------ Material shown

(** * Luxuria API: the catalog-resolution fallback protocol

    A shallow embedding of the request handlers of [main.py] and of the
    payload schemas of [schemas.py], followed by the properties of the
    fallback protocol: listing and detail lookup against the document store
    with the static sample catalog behind them, and the three write
    endpoints. *)

From Stdlib Require Import String Ascii List Bool ZArith Lia Floats.
Import ListNotations.
Local Open Scope string_scope.
Local Open Scope list_scope.

Set Warnings "-register-all".

(** ** Python values *)

(** The values that occur in documents: JSON-like data plus the store's
    native identifiers.  A [dict] is an association list in insertion order,
    the order in which Python iterates and serialises it. *)
Inductive Value : Type :=
| VNone
| VBool (b : bool)
| VInt (z : Z)
| VFloat (f : float)
| VStr (s : string)
| VObjectId (hex : string)
| VList (items : list Value)
| VDict (fields : list (string * Value)).

Definition Doc := list (string * Value).

(** [d.get(k)]: the first binding of [k], [None] when there is none. *)
Fixpoint dict_find (k : string) (d : Doc) : option Value :=
  match d with
  | [] => None
  | (k', v) :: rest => if String.eqb k' k then Some v else dict_find k rest
  end.

Definition dict_get (k : string) (d : Doc) : Value :=
  match dict_find k d with
  | Some v => v
  | None => VNone
  end.

(** [k in d]. *)
Definition dict_mem (k : string) (d : Doc) : bool :=
  match dict_find k d with
  | Some _ => true
  | None => false
  end.

(** [d[k] = v]: an existing key keeps its place, a new one goes last. *)
Fixpoint dict_set (k : string) (v : Value) (d : Doc) : Doc :=
  match d with
  | [] => [(k, v)]
  | (k', v') :: rest =>
      if String.eqb k' k then (k, v) :: rest else (k', v') :: dict_set k v rest
  end.

(** ** Exceptions *)

(** A computation that returns or raises.  An exception of the [Exception]
    hierarchy is represented by its message, which is all the handlers ever
    look at ([str(e)]). *)
Inductive Result (A : Type) : Type :=
| Ok (a : A)
| Raise (msg : string).
Arguments Ok {A} a.
Arguments Raise {A} msg.

Definition bind {A B : Type} (r : Result A) (k : A -> Result B) : Result B :=
  match r with
  | Ok a => k a
  | Raise e => Raise e
  end.

Notation "x <- r ;; k" := (bind r (fun x => k))
  (at level 61, r at next level, right associativity).

Fixpoint mapM {A B : Type} (f : A -> Result B) (l : list A) : Result (list B) :=
  match l with
  | [] => Ok []
  | a :: rest =>
      b <- f a ;;
      bs <- mapM f rest ;;
      Ok (b :: bs)
  end.

(** What a handler hands back to the framework: a JSON body, an
    [HTTPException] with its status code and detail, or an exception that
    no handler caught. *)
Inductive Response (A : Type) : Type :=
| Return (body : A)
| HTTPException (status_code : nat) (detail : string)
| Uncaught (msg : string).
Arguments Return {A} body.
Arguments HTTPException {A} status_code detail.
Arguments Uncaught {A} msg.

Definition respond {A : Type} (r : Result A) : Response A :=
  match r with
  | Ok a => Return a
  | Raise e => Uncaught e
  end.

(** ** Python operators on values *)

(** [d[k]], which raises [KeyError] on a missing key. *)
Definition dict_index (k : string) (d : Doc) : Result Value :=
  match dict_find k d with
  | Some v => Ok v
  | None => Raise ("'" ++ k ++ "'")
  end.

(** [v == s] for a [str] [s]: only an equal string is equal to a string. *)
Definition eq_str (v : Value) (s : string) : bool :=
  match v with
  | VStr s' => String.eqb s' s
  | _ => false
  end.

(** [v is b] for a [bool] [b]: [True] and [False] are singletons, so only
    the same boolean is identical to [b]. *)
Definition is_bool (v : Value) (b : bool) : bool :=
  match v with
  | VBool b' => Bool.eqb b' b
  | _ => false
  end.

(** Truth value of an [Optional[str]]: [None] and the empty string are
    false. *)
Definition truthy (s : option string) : bool :=
  match s with
  | None => false
  | Some "" => false
  | Some _ => true
  end.
(** * hashstructure: a shallow embedding of [Hash] and [walker.visit]

    The development follows [hashstructure.go].  Go values are finite trees
    ([value]); a [reflect.Value] is a tree together with the two permission
    bits the visitor can observe (read-only and addressable); the hasher the
    visitor writes to is an output stream of [Write] calls; errors and panics
    are explicit results. *)

From Stdlib Require Import ZArith List String Ascii Bool Permutation.
Import ListNotations.
Local Open Scope Z_scope.
Local Open Scope string_scope.
Local Open Scope list_scope.

(** ** Bytes and fixed-width little-endian encoding ([encoding/binary]) *)

(** A byte is a [Z] in [0, 256). *)
Definition byte := Z.

(** [LittleEndian.PutUintN]: the [n] low-order bytes of [x], least
    significant first.  A negative [x] is written in two's complement. *)
Fixpoint le_bytes (n : nat) (x : Z) : list byte :=
  match n with
  | O => []
  | S n' => Z.land x 255 :: le_bytes n' (Z.shiftr x 8)
  end.

Definition bytes_of_string (s : string) : list byte :=
  map (fun c => Z.of_N (N_of_ascii c)) (list_ascii_of_string s).

(** ** [hash/crc64] with the ECMA polynomial *)

Module crc64.

Definition ECMA : Z := 0xC96C5795D7870F42.

Fixpoint table_entry (j : nat) (crc : Z) : Z :=
  match j with
  | O => crc
  | S j' =>
      table_entry j'
        (if Z.testbit crc 0 then Z.lxor (Z.shiftr crc 1) ECMA
         else Z.shiftr crc 1)
  end.

(** [MakeTable(ECMA)[i]]. *)
Definition tab (i : Z) : Z := table_entry 8 i.

Definition not64 (x : Z) : Z := Z.lxor x (2 ^ 64 - 1).

(** [update]: the loop over the bytes, between the two complements. *)
Definition update_loop (crc : Z) (p : list byte) : Z :=
  fold_left
    (fun crc v => Z.lxor (tab (Z.lxor (Z.land crc 255) v)) (Z.shiftr crc 8))
    p crc.

Definition update (crc : Z) (p : list byte) : Z :=
  not64 (update_loop (not64 crc) p).

End crc64.

(** ** [hash.Hash64]

    An implementation of the interface: its state, the state [Reset] returns
    to, [Write] and [Sum64].  By the interface's contract [Write] never
    returns an error. *)
Record Hash64 : Type := mkHash64 {
  hstate : Type;
  hinit : hstate;
  hcur : hstate;
  hWrite : hstate -> list byte -> hstate;
  hSum64 : hstate -> Z
}.

Definition Reset (h : Hash64) : Hash64 :=
  mkHash64 (hstate h) (hinit h) (hinit h) (hWrite h) (hSum64 h).

Definition Write (h : Hash64) (p : list byte) : Hash64 :=
  mkHash64 (hstate h) (hinit h) (hWrite h (hcur h) p) (hWrite h) (hSum64 h).

Definition Sum64 (h : Hash64) : Z := hSum64 h (hcur h).

(** [crc64.New(crc64.MakeTable(crc64.ECMA))]: the digest starts at 0. *)
Definition crc64_New : Hash64 := mkHash64 Z 0 0 crc64.update (fun crc => crc).

(** ** [reflect.Kind] *)

Module reflect.

Inductive Kind : Type :=
| Invalid | Bool | Int | Int8 | Int16 | Int32 | Int64
| Uint | Uint8 | Uint16 | Uint32 | Uint64 | Uintptr
| Float32 | Float64 | Complex64 | Complex128
| Array | Chan | Func | Interface | Map | Ptr | Slice | String
| Struct | UnsafePointer.
Lemma Grown_left_nonempty sample height g t g' :
  Grown f sample height g t g' -> left_nonempty t.
Proof.
  induction 1 as [sample height g Hstop
                 | sample height g attrN g1 k g2 val lobs robs l g3 r g4
                     Hn Hh Ha Hk Hattr Hval Hs HL IHL HR IHR
                 | sample height g attrN g1 k g2 val lobs robs l g3 r g4
                     Hn Hh Ha Hk Hattr Hval Hs HL IHL HR IHR];
    cbn [left_nonempty]; [exact I | |];
    (split; [| split; assumption]);
    rewrite (Grown_root_nObs HL);
    pose proof (pivot_in_sample sample g1 Hn Hk) as Hin.
  - assert (Hl : In (nth (N.to_nat k) sample 0%nat) lobs).
    { pose proof (partition_In
                    (fun i => num_goes_left val
                                (num_at (data f) (N.to_nat attrN) i))
                    sample (nth (N.to_nat k) sample 0%nat)) as [HP _].
      unfold split_num in Hs. rewrite Hs in HP. cbn [fst] in HP.
      apply HP. split; [exact Hin |]. rewrite <- Hval.
      apply num_goes_left_pivot. }
    destruct lobs; [contradiction | simpl; lia].
  - assert (Hl : In (nth (N.to_nat k) sample 0%nat) lobs).
    { pose proof (partition_In
                    (fun i => char_goes_left val
                                (char_at (data f)
                                   (N.to_nat attrN - n_num_attrs f) i))
                    sample (nth (N.to_nat k) sample 0%nat)) as [HP _].
      unfold split_char in Hs. rewrite Hs in HP. cbn [fst] in HP.
      apply HP. split; [exact Hin |]. rewrite <- Hval.
      apply char_goes_left_pivot. }
    destruct lobs; [contradiction | simpl; lia].
Qed.

Lemma Grown_leaves_le sample height g t g' :
  Grown f sample height g t g' -> leaves_le (List.length sample) t.
Proof.
  induction 1 as [sample height g Hstop
                 | sample height g attrN g1 k g2 val lobs robs l g3 r g4
                     Hn Hh Ha Hk Hattr Hval Hs HL IHL HR IHR
                 | sample height g attrN g1 k g2 val lobs robs l g3 r g4
                     Hn Hh Ha Hk Hattr Hval Hs HL IHL HR IHR];
    cbn [leaves_le]; [lia | |];
    apply partition_length in Hs;
    (split; [apply leaves_le_mono with (2 := IHL)
            | apply leaves_le_mono with (2 := IHR)]); lia.
Qed.
(** * The video pipeline of [main_without_db.py]: classifier, scanner,
      status writer, record processor and run loop.

    Python [str] values are modelled as [string]: a character of the model
    is a code point below 256, and [len], slices, [lower] and [strip] act
    on these as Python does; text with other code points is outside the
    model.  Python [int] values are modelled as [Z].  The three remote
    services the class [VideoProcessor] talks to (the worksheet, the transcription
    client and the language-model client) are collaborators whose answers
    the program cannot predict: they are functions over an abstract oracle
    state, and every call to them and every [logging] call is recorded as
    an event. *)

From Stdlib Require Import String Ascii List ZArith Bool Lia DecimalString Sorted.
Import ListNotations.

Local Open Scope string_scope.
Local Open Scope Z_scope.

(** ** Python string primitives *)

Module PyStr.

(** [len(s)] *)
Definition len (s : string) : Z := Z.of_nat (String.length s).

(** [bool(s)]: a string is truthy when it is not empty. *)
Definition truthy (s : string) : bool :=
  match s with
  | EmptyString => false
  | String _ _ => true
  end.

Fixpoint take (n : nat) (s : string) : string :=
  match n, s with
  | O, _ => EmptyString
  | S _, EmptyString => EmptyString
  | S k, String c r => String c (take k r)
  end.

(** [s[:n]] for a non-negative bound [n]. *)
Definition slice_to (s : string) (n : Z) : string := take (Z.to_nat n) s.

(** [str(n)] for an integer. *)
Definition str_of_int (n : Z) : string := NilZero.string_of_int (Z.to_int n).

(** [c.lower()] on one character: the capitals [A]..[Z] (65..90) and, from
    128 on, the capitals 192..222 but for the multiplication sign 215, go
    32 places up; the other characters stay. *)
Definition lower_ascii (c : ascii) : ascii :=
  let n := nat_of_ascii c in
  if ((Nat.leb 65 n && Nat.leb n 90)
      || (Nat.leb 192 n && Nat.leb n 214)
      || (Nat.leb 216 n && Nat.leb n 222))%bool
  then ascii_of_nat (n + 32) else c.

(** [s.lower()] *)
Fixpoint lower (s : string) : string :=
  match s with
  | EmptyString => EmptyString
  | String c r => String (lower_ascii c) (lower r)
  end.

(** [s.startswith(d)] *)
Fixpoint startswith (d s : string) : bool :=
  match d, s with
  | EmptyString, _ => true
  | String _ _, EmptyString => false
  | String a d', String c s' => (Ascii.eqb a c && startswith d' s')%bool
  end.

(** [d in s]: [d] occurs in [s] as a contiguous substring. *)
Fixpoint contains (d s : string) : bool :=
  (startswith d s ||
   match s with
   | EmptyString => false
   | String _ s' => contains d s'
   end)%bool.

(** The characters [str.strip()] removes, those for which [c.isspace()]
    holds: tab, line feed, vertical tab, form feed, carriage return
    (9..13), the four separators 28..31, the space (32), the next-line
    character U+0085 (133) and the no-break space U+00A0 (160). *)
Definition is_space (c : ascii) : bool :=
  let n := nat_of_ascii c in
  ((Nat.leb 9 n && Nat.leb n 13) || (Nat.leb 28 n && Nat.leb n 32)
   || Nat.eqb n 133 || Nat.eqb n 160)%bool.

(** [s.lstrip()] *)
Fixpoint lstrip (s : string) : string :=
  match s with
  | EmptyString => EmptyString
  | String c r => if is_space c then lstrip r else s
  end.

(** [s.rstrip()] *)
Fixpoint rstrip (s : string) : string :=
  match s with
  | EmptyString => EmptyString
  | String c r =>
      let r' := rstrip r in
      if (is_space c && negb (truthy r'))%bool then EmptyString
      else String c r'
  end.

(** [s.strip()] *)
Definition strip (s : string) : string := rstrip (lstrip s).

(** [repr] of a list of identifiers, as an f-string prints it. *)
Definition repr_list (l : list string) : string :=
  "[" ++ String.concat ", " (map (fun a => "'" ++ a ++ "'") l) ++ "]".

(** A string of [n] copies of one character. *)
Fixpoint replicate (n : nat) (c : ascii) : string :=
  match n with
  | O => EmptyString
  | S k => String c (replicate k c)
  end.

End PyStr.
Import PyStr.

(** ** URL classifier *)

Definition supported_domains : list string :=
  [ "youtube.com"; "youtu.be";
    "twitter.com"; "x.com";
    "vimeo.com";
    "tiktok.com";
    "instagram.com";
    "facebook.com"; "fb.com";
    "linkedin.com";
    "reddit.com" ].
(** X7. A position left of the frame whose raw end bound
    [pos.x + w/2 + margin] lies between [-(fw - 1)] and [-1]: the start
    bound is clamped to 0 and the rounded end bound [r], which is negative
    and above [-fw], is counted from the right edge by the slice, so the
    region of interest is not empty: it is [fw + r] columns wide. *)
Theorem roi_left_of_frame (frame templ : image) (pos : position) (offset : Z) :
  0 <= ncols templ < 2 ^ 40 -> 0 <= offset < 2 ^ 40 ->
  0 < ncols frame < 2 ^ 40 ->
  (- inject_Z (ncols frame - 1)
   <= fst pos + inject_Z (ncols templ) / 2 + inject_Z offset)%Q ->
  (fst pos + inject_Z (ncols templ) / 2 + inject_Z offset <= - (1))%Q ->
  - ncols frame < round_hi (fst pos) (ncols templ) offset < 0 /\
  snd (shape (roi_of frame templ pos offset))
  = ncols frame + round_hi (fst pos) (ncols templ) offset /\
  0 < snd (shape (roi_of frame templ pos offset)).
Proof.
  intros Hw Hoff Hfw Hlo Hhi.
  set (a := - (2 * (ncols frame - 1) + ncols templ + 2 * offset)).
  set (b := - (2 + ncols templ + 2 * offset)).
  assert (Ea : (inject_Z a / 2
                == - (inject_Z (ncols frame - 1) + inject_Z (ncols templ) / 2
                      + inject_Z offset))%Q).
  { subst a. rewrite inject_Z_opp, !inject_Z_plus, !inject_Z_mult. field. }
  assert (Eb : (inject_Z b / 2
                == - (1 + inject_Z (ncols templ) / 2 + inject_Z offset))%Q).
  { subst b. rewrite inject_Z_opp, !inject_Z_plus, !inject_Z_mult. field. }
  assert (Ha : (inject_Z a / 2 <= fst pos)%Q).
  { rewrite Ea. generalize dependent (inject_Z (ncols templ) / 2)%Q.
    intros. lra. }
  assert (Hb : (fst pos <= inject_Z b / 2)%Q).
  { rewrite Eb. generalize dependent (inject_Z (ncols templ) / 2)%Q.
    intros. lra. }
  assert (Hr : - ncols frame < round_hi (fst pos) (ncols templ) offset < 0).
  { destruct (round_hi_between (fst pos) a b (ncols templ) offset Ha Hb)
      as (v & Hv1 & Hv2 & ->); try (subst a b; lia).
    assert (- (ncols frame - 1) <= around v).
    { apply around_ge. rewrite <- half_double.
      replace (2 * - (ncols frame - 1))
        with (a + ncols templ + 2 * offset) by (subst a; lia).
      exact Hv1. }
    assert (around v <= - 1); [|lia].
    apply around_le. rewrite <- half_double.
    replace (2 * - 1) with (b + ncols templ + 2 * offset) by (subst b; lia).
    exact Hv2. }
  assert (Hl : round_lo (fst pos) (ncols templ) offset <= 0).
  { destruct (round_lo_between (fst pos) a b (ncols templ) offset Ha Hb)
      as (v & _ & Hv2 & ->); try (subst a b; lia).
    apply around_le. apply Qle_trans with (1 := Hv2).
    rewrite <- (half_double 0). apply Qmult_le_compat_r; [|discriminate].
    rewrite <- Zle_Qle. subst b. lia. }
  destruct (roi_bounds (Py.len (rows frame)) (ncols frame)
                       (Py.len (rows templ)) (ncols templ) pos offset)
    as [[[xs xe] ys] ye] eqn:Hroi.
  destruct (shape_roi_of _ _ _ _ _ _ _ _ Hroi) as (_ & ->). cbn [fst snd].
  rewrite roi_bounds_raw in Hroi. injection Hroi as Hxs Hxe _ _.
  set (r := round_hi (fst pos) (ncols templ) offset) in *.
  assert (Exs : xs = 0) by lia. assert (Exe : xe = r) by lia.
  split; [exact Hr|].
  rewrite Exs, Exe. unfold Py.slice_len, Py.slice_bound.
  destruct (Z.ltb_spec 0 0); [lia|].
  destruct (Z.ltb_spec r 0); lia.
Qed.

Lemma roi_left_of_frame_witness :
  - ncols Toy.frame7 < round_hi (fst (inject_Z (-6), inject_Z 3)) (ncols Toy.templ3) 2 < 0 /\
  snd (shape (roi_of Toy.frame7 Toy.templ3 (inject_Z (-6), inject_Z 3) 2))
  = ncols Toy.frame7 + round_hi (fst (inject_Z (-6), inject_Z 3)) (ncols Toy.templ3) 2 /\
  0 < snd (shape (roi_of Toy.frame7 Toy.templ3 (inject_Z (-6), inject_Z 3) 2)).
Proof.
  apply (roi_left_of_frame Toy.frame7 Toy.templ3 (inject_Z (-6), inject_Z 3) 2);
    vm_compute; (split; reflexivity || discriminate) || discriminate.
Defined.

------------

## Your objective
Show, from the listing above, each line that contains the word "MakeTable".

## Response area
(** [MakeTable(ECMA)[i]]. *)
(** [crc64.New(crc64.MakeTable(crc64.ECMA))]: the digest starts at 0. *)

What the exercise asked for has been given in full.